Your output should be the lines of the entries below, exactly, from the first one through the line that holds "TypeError (msg : string)".
==== Records shown
(** * Iterators, generators and containers of the Effective Python notebooks

    A shallow embedding of the code cells of three notebooks:

    - Item 30, "Consider Generators Instead Of Returning Lists"
      ([index_words], [index_words_iter]);
    - Item 31, "Be Defensive When Iterating Over Arguments"
      ([normalize], [read_values], [normalize_copy], [ReadValues],
      [normalize_defensive]);
    - Item 33, "Compose Multiple Generators with yield from"
      ([move], [pause], [animate], [animate_composed], [child], [slow],
      [fast]).

    Item 32's cells only print iterators over a file and are not modelled.

    Python objects with identity (lists, list iterators, generator objects,
    [ReadValues] instances) live in a heap indexed by addresses; the built-ins
    [iter] and [next] act on that heap.  Numbers are Python ints (unbounded,
    [Z]) and Python floats (IEEE 754 binary64, Rocq's primitive [float]). *)

From Stdlib Require Import ZArith Floats Lia Ascii String Sorted.
From stdpp Require Import gmap strings list.

Open Scope Z_scope.

(** A decimal float literal denotes the nearest binary64 value, as in Python. *)
Set Warnings "-inexact-float".

(** ** Exceptions and results *)

Inductive exn : Type :=
| StopIteration
| TypeError (msg : string)
| ZeroDivisionError (msg : string)
| OverflowError (msg : string)
| ValueError (msg : string)
| RuntimeError (msg : string)
| SystemError (msg : string)
| FileNotFoundError (path : string).

(** What evaluating a Python expression gives: its value, or the exception it raised. *)
Inductive outcome (A : Type) : Type :=
| Ok (a : A)
| Raise (e : exn).
Arguments Ok {A} a.
Arguments Raise {A} e.

Global Instance outcome_ret : MRet outcome := @Ok.
Global Instance outcome_bind : MBind outcome := fun A B f r =>
  match r with
  | Ok a => f a
  | Raise e => Raise e
  end.

(** ** Numbers *)

Inductive num : Type :=
| VInt (z : Z)
| VFloat (f : float).

(** An int as an (unnormalised) binary float with exponent 0: the exact
    operand of int true division. *)
Definition sf_of_int (z : Z) : spec_float :=
  match z with
  | Z0 => S754_zero false
  | Zpos p => S754_finite false p 0
  | Zneg p => S754_finite true p 0
  end.

(** [float(z)]: the nearest binary64 value, ties to even; an int whose
    rounding leaves the finite range raises OverflowError. *)
Definition float_of_int (z : Z) : outcome float :=
  match binary_normalize prec emax z 0 false with
  | S754_infinity _ => Raise (OverflowError "int too large to convert to float")
  | sf => Ok (SF2Prim sf)
  end.

(** [a / b] on two ints: the exact quotient rounded once to binary64. *)
Definition int_truediv (a b : Z) : outcome float :=
  if b =? 0 then Raise (ZeroDivisionError "division by zero")
  else match SFdiv prec emax (sf_of_int a) (sf_of_int b) with
       | S754_infinity _ =>
           Raise (OverflowError "integer division result too large for a float")
       | sf => Ok (SF2Prim sf)
       end.

(** [a / b] on two floats. *)
Definition float_truediv (a b : float) : outcome float :=
  if PrimFloat.is_zero b then Raise (ZeroDivisionError "float division by zero")
  else Ok (a / b)%float.

(** Binary operators: an int operand is converted when the other is a float. *)
Definition py_add (a b : num) : outcome num :=
  match a, b with
  | VInt x, VInt y => Ok (VInt (x + y))
  | VFloat x, VFloat y => Ok (VFloat (x + y)%float)
  | VInt x, VFloat y => x' ← float_of_int x; Ok (VFloat (x' + y)%float)
  | VFloat x, VInt y => y' ← float_of_int y; Ok (VFloat (x + y')%float)
  end.

Definition py_mul (a b : num) : outcome num :=
  match a, b with
  | VInt x, VInt y => Ok (VInt (x * y))
  | VFloat x, VFloat y => Ok (VFloat (x * y)%float)
  | VInt x, VFloat y => x' ← float_of_int x; Ok (VFloat (x' * y)%float)
  | VFloat x, VInt y => y' ← float_of_int y; Ok (VFloat (x * y')%float)
  end.

Definition py_truediv (a b : num) : outcome num :=
  match a, b with
  | VInt x, VInt y => q ← int_truediv x y; Ok (VFloat q)
  | VFloat x, VFloat y => q ← float_truediv x y; Ok (VFloat q)
  | VInt x, VFloat y => x' ← float_of_int x; q ← float_truediv x' y; Ok (VFloat q)
  | VFloat x, VInt y => y' ← float_of_int y; q ← float_truediv x y'; Ok (VFloat q)
  end.

(** Left-to-right monadic fold: the loop bodies below thread their local
    variables through it. *)
Fixpoint fold_outcome {A B : Type} (f : A → B → outcome A) (acc : A) (l : list B)
  : outcome A :=
  match l with
  | [] => Ok acc
  | x :: l' => acc' ← f acc x; fold_outcome f acc' l'
  end.

(** ** Generator bodies

    A generator function's body is a computation that may suspend at a
    [yield].  The bodies of these notebooks touch no shared object between
    two yields, so a frame is the rest of its run: the values still to be
    yielded, ended by a normal return or by a raised exception.  Iterators a
    body creates for its own loops ([range(...)], [move(...)], [child()])
    never escape it and are kept inside the frame. *)

Inductive Gen (R : Type) : Type :=
| Return (r : R)
| Yield (v : num) (k : Gen R)
| Throw (e : exn).
Arguments Return {R} r.
Arguments Yield {R} v k.
Arguments Throw {R} e.

Fixpoint gen_bind {A B : Type} (f : A → Gen B) (g : Gen A) : Gen B :=
  match g with
  | Return a => f a
  | Yield v k => Yield v (gen_bind f k)
  | Throw e => Throw e
  end.

Global Instance Gen_ret : MRet Gen := @Return.
Global Instance Gen_bind : MBind Gen := @gen_bind.

(** [yield v] *)
Definition yield (v : num) : Gen unit := Yield v (Return tt).

(** [pass] *)
Definition pass : Gen unit := Return tt.

(** An expression evaluated inside a generator body. *)
Definition eval {A : Type} (r : outcome A) : Gen A :=
  match r with
  | Ok a => Return a
  | Raise e => Throw e
  end.

(** [for x in l: body] over the items of an immutable sequence. *)
Fixpoint for_each {A : Type} (l : list A) (body : A → Gen unit) : Gen unit :=
  match l with
  | [] => pass
  | x :: l' => body x;; for_each l' body
  end.

(** [for x in l: body] where the body assigns to a local variable [s] of
    the generator. *)
Fixpoint for_each_acc {A S : Type} (l : list A) (body : S → A → Gen S) (s : S)
  : Gen S :=
  match l with
  | [] => Return s
  | x :: l' => s' ← body s x; for_each_acc l' body s'
  end.

(** [range(n)] *)
Definition range (n : Z) : list Z := seqZ 0 n.

(** [for x in g(...): body] over a generator the body has just created: the
    loop resumes the child for each item and ends when the child returns. *)
Fixpoint for_gen (child : Gen unit) (body : num → Gen unit) : Gen unit :=
  match child with
  | Return _ => pass
  | Yield v k => body v;; for_gen k body
  | Throw e => Throw e
  end.

(** [yield from g(...)]: every value of the child is handed to the caller of
    the delegating generator directly; the expression's value is the child's
    return value. *)
Fixpoint yield_from {R : Type} (child : Gen R) : Gen R :=
  match child with
  | Return r => Return r
  | Yield v k => Yield v (yield_from k)
  | Throw e => Throw e
  end.

(** The values a frame still yields, and whether it ends by returning. *)
Fixpoint outputs {R : Type} (g : Gen R) : list num :=
  match g with
  | Yield v k => v :: outputs k
  | _ => []
  end.

Fixpoint returns {R : Type} (g : Gen R) : bool :=
  match g with
  | Return _ => true
  | Yield _ k => returns k
  | Throw _ => false
  end.

(** The value a frame returns, and the exception it ends with. *)
Fixpoint returned {R : Type} (g : Gen R) : option R :=
  match g with
  | Return r => Some r
  | Yield _ k => returned k
  | Throw _ => None
  end.

Fixpoint throws {R : Type} (g : Gen R) : option exn :=
  match g with
  | Return _ => None
  | Yield _ k => throws k
  | Throw e => Some e
  end.

(** ** Item 33: composing generators *)

Module Item33.

Definition move (period : Z) (speed : num) : Gen unit :=
  for_each (range period) (λ _, yield speed).

Definition pause (delay : Z) : Gen unit :=
  for_each (range delay) (λ _, yield (VInt 0)).

Definition animate : Gen unit :=
  for_gen (move 4 (VFloat 5.0)) (λ delta, yield delta);;
  for_gen (pause 3) (λ delta, yield delta);;
  for_gen (move 2 (VFloat 3.0)) (λ delta, yield delta).

Definition animate_composed : Gen unit :=
  yield_from (move 4 (VFloat 5.0));;
  yield_from (pause 3);;
  yield_from (move 2 (VFloat 3.0)).

Definition child : Gen unit :=
  for_each (range 50000000) (λ i, yield (VInt i)).

Definition slow : Gen unit :=
  for_gen child (λ i, yield i).

Definition fast : Gen unit :=
  yield_from child.

End Item33.

(** ** Item 30: generators instead of lists *)

Module Item30.

(** [enumerate(text)] from a start index. *)
Fixpoint enumerate_from (start : Z) (text : list ascii) : list (Z * ascii) :=
  match text with
  | [] => []
  | letter :: text' => (start, letter) :: enumerate_from (start + 1) text'
  end.

Definition enumerate (text : string) : list (Z * ascii) :=
  enumerate_from 0 (list_ascii_of_string text).

(** The truth value of a str: it is not empty. *)
Definition truthy (text : string) : bool :=
  match text with
  | EmptyString => false
  | String _ _ => true
  end.

Definition index_words (text : string) : list num :=
  let result := [] in
  let result := if truthy text then result ++ [VInt 0] else result in
  foldl (λ result '(index, letter),
           if Ascii.eqb letter " " then result ++ [VInt (index + 1)] else result)
        result (enumerate text).

Definition index_words_iter (text : string) : Gen unit :=
  (if truthy text then yield (VInt 0) else pass);;
  for_each (enumerate text) (λ '(index, letter),
    if Ascii.eqb letter " " then yield (VInt (index + 1)) else pass).

(** The handle is given by the lines it still delivers; the generator is its
    only reader. *)
Definition index_file (handle : list string) : Gen unit :=
  let offset := 0 in
  for_each_acc handle (λ offset line,
    (if truthy line then yield (VInt offset) else pass);;
    for_each_acc (list_ascii_of_string line) (λ offset letter,
      let offset := offset + 1 in
      (if Ascii.eqb letter " " then yield (VInt offset) else pass);;
      Return offset) offset) offset;;
  pass.

(** The offsets just after each space of [text], counted from [start]. *)
Fixpoint space_ends (start : Z) (text : list ascii) : list Z :=
  match text with
  | [] => []
  | letter :: text' =>
      (if Ascii.eqb letter " " then [start + 1] else [])
      ++ space_ends (start + 1) text'
  end.

(** The offsets at which the words of the lines of a file start, the first
    line starting at [start]. *)
Fixpoint word_starts (start : Z) (handle : list string) : list Z :=
  match handle with
  | [] => []
  | line :: handle' =>
      (if truthy line then [start] else [])
      ++ space_ends start (list_ascii_of_string line)
      ++ word_starts (start + Z.of_nat (String.length line)) handle'
  end.

End Item30.

(** ** Objects, the heap, and the iterator protocol *)

Abbreviation addr := positive (only parsing).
========
> Final answer:
(** * Iterators, generators and containers of the Effective Python notebooks

    A shallow embedding of the code cells of three notebooks:

    - Item 30, "Consider Generators Instead Of Returning Lists"
      ([index_words], [index_words_iter]);
    - Item 31, "Be Defensive When Iterating Over Arguments"
      ([normalize], [read_values], [normalize_copy], [ReadValues],
      [normalize_defensive]);
    - Item 33, "Compose Multiple Generators with yield from"
      ([move], [pause], [animate], [animate_composed], [child], [slow],
      [fast]).

    Item 32's cells only print iterators over a file and are not modelled.

    Python objects with identity (lists, list iterators, generator objects,
    [ReadValues] instances) live in a heap indexed by addresses; the built-ins
    [iter] and [next] act on that heap.  Numbers are Python ints (unbounded,
    [Z]) and Python floats (IEEE 754 binary64, Rocq's primitive [float]). *)

From Stdlib Require Import ZArith Floats Lia Ascii String Sorted.
From stdpp Require Import gmap strings list.

Open Scope Z_scope.

(** A decimal float literal denotes the nearest binary64 value, as in Python. *)
Set Warnings "-inexact-float".

(** ** Exceptions and results *)

Inductive exn : Type :=
| StopIteration
| TypeError (msg : string)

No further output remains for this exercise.